| PROVIDED MATERIAL |

Definition chat_url (this : Pipe) : string :=
  base_url this +:+ "/chat/completions".

Definition chat_request (this : Pipe) (payload : dict) (stream : pyval) : request :=
  POST (chat_url this) payload (chat_headers (API_KEY this))
       (Py.truthy stream) REQUEST_TIMEOUT.

(** The number of [GET /models] requests sent so far. *)
Definition fetches (w : world) : nat := length (List.filter is_get (sent w)).

(** The POST requests sent so far. *)
Definition posts (w : world) : list request := List.filter is_post (sent w).

(** The fallback of [_fetch_models_once] before the filtering rule is
    applied to it. *)
Definition fallback : list pyval := PyStr <$> _hardcoded_models.

(** What [_fetch_models_once] caches, given the answer to its GET: the
    models the [try] block lists, or the fallback when the block raises. *)
Definition resolved (o : outcome response) : list pyval :=
  match o with
  | Returned r =>
      match listed_models r with
      | Ok l => l
      | Raise _ => fallback
      end
  | Failed _ => fallback
  end.

(** A computation keeps a relation between the world before and after it,
    whatever it returns or raises. *)
Definition preserves {A} (R : relation world) (m : M A) : Prop :=
  forall w, R w (m w).2.

(** The frame of [pipe] on the dict object [body]: every key but ["model"]
    keeps its value, the other dict objects are untouched, and every request
    sent meanwhile carries these values. *)
Definition passes_through (body : ref) (w w' : world) : Prop :=
  (forall k, k <> "model" -> (heap w' !!! body) !! k = (heap w !!! body) !! k) /\
  (forall l, l <> body -> heap w' !! l = heap w !! l) /\
  exists new, sent w' = sent w ++ new /\
    forall u j h s t, POST u j h s t ∈ new ->
      forall k, k <> "model" -> j !! k = (heap w !!! body) !! k.

(** The cache discipline: a populated cache stays as it is and no GET is
    sent; an empty cache is populated by at most one GET. *)
Definition keeps_cache (w w' : world) : Prop :=
  match _model_cache (self w) with
  | Some l => _model_cache (self w') = Some l /\ fetches w' = fetches w
  | None =>
      (fetches w' <= S (fetches w))%nat /\
      (_model_cache (self w') = None -> fetches w' = fetches w)
  end.

(** Nothing but requests: the adapter and the dict objects are as before and
    no GET is sent. *)
Definition only_posts (w w' : world) : Prop :=
  self w' = self w /\ heap w' = heap w /\ fetches w' = fetches w.

(** The ways the [try] block of [_fetch_models_once] fails: the GET raises
    (network error, timeout), the status is an error status (4xx or 5xx), the
    body does not decode as JSON, or listing the ids in it raises. *)
Inductive fetch_failure : outcome response -> Prop :=
| transport_failure (msg : string) : fetch_failure (Failed msg)
| error_status (r : response) :
    400 <= status_code r < 600 -> fetch_failure (Returned r)
| undecodable_body (r : response) (msg : string) :
    json r = Failed msg -> fetch_failure (Returned r)
| unlistable_body (r : response) (e : exn) :
    listed_models r = Raise e -> fetch_failure (Returned r).

(** An entry of the ["data"] array with the string [id] under ["id"]. *)
Definition entry_with_id (entry : pyval) (id : string) : Prop :=
  exists fields, entry = PyDict fields /\ Py.assoc "id" fields = Some (PyStr id).

(** [x] occurs in [s]. *)
Definition occurs (x s : string) : Prop :=
  exists pre post, s = pre +:+ x +:+ post.

(** ** Sample inputs *)

Module Sample.

Definition key : string := "gsk_demo".

Definition body : ref := 1%positive.

(** A stand-in for the interpreter's [repr]. *)
Definition repr : pyval -> string := fun _ => "<value>".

| EXERCISE DIRECTIONS |
In the data above, which lines lie between the line with "exists new, sent w' = sent w ++ new /\" and the line with "match _model_cache (self w) with", inclusive? Print those lines exactly and nothing else.

| RESPONSE BOX |
  exists new, sent w' = sent w ++ new /\
    forall u j h s t, POST u j h s t ∈ new ->
      forall k, k <> "model" -> j !! k = (heap w !!! body) !! k.

(** The cache discipline: a populated cache stays as it is and no GET is
    sent; an empty cache is populated by at most one GET. *)
Definition keeps_cache (w w' : world) : Prop :=
  match _model_cache (self w) with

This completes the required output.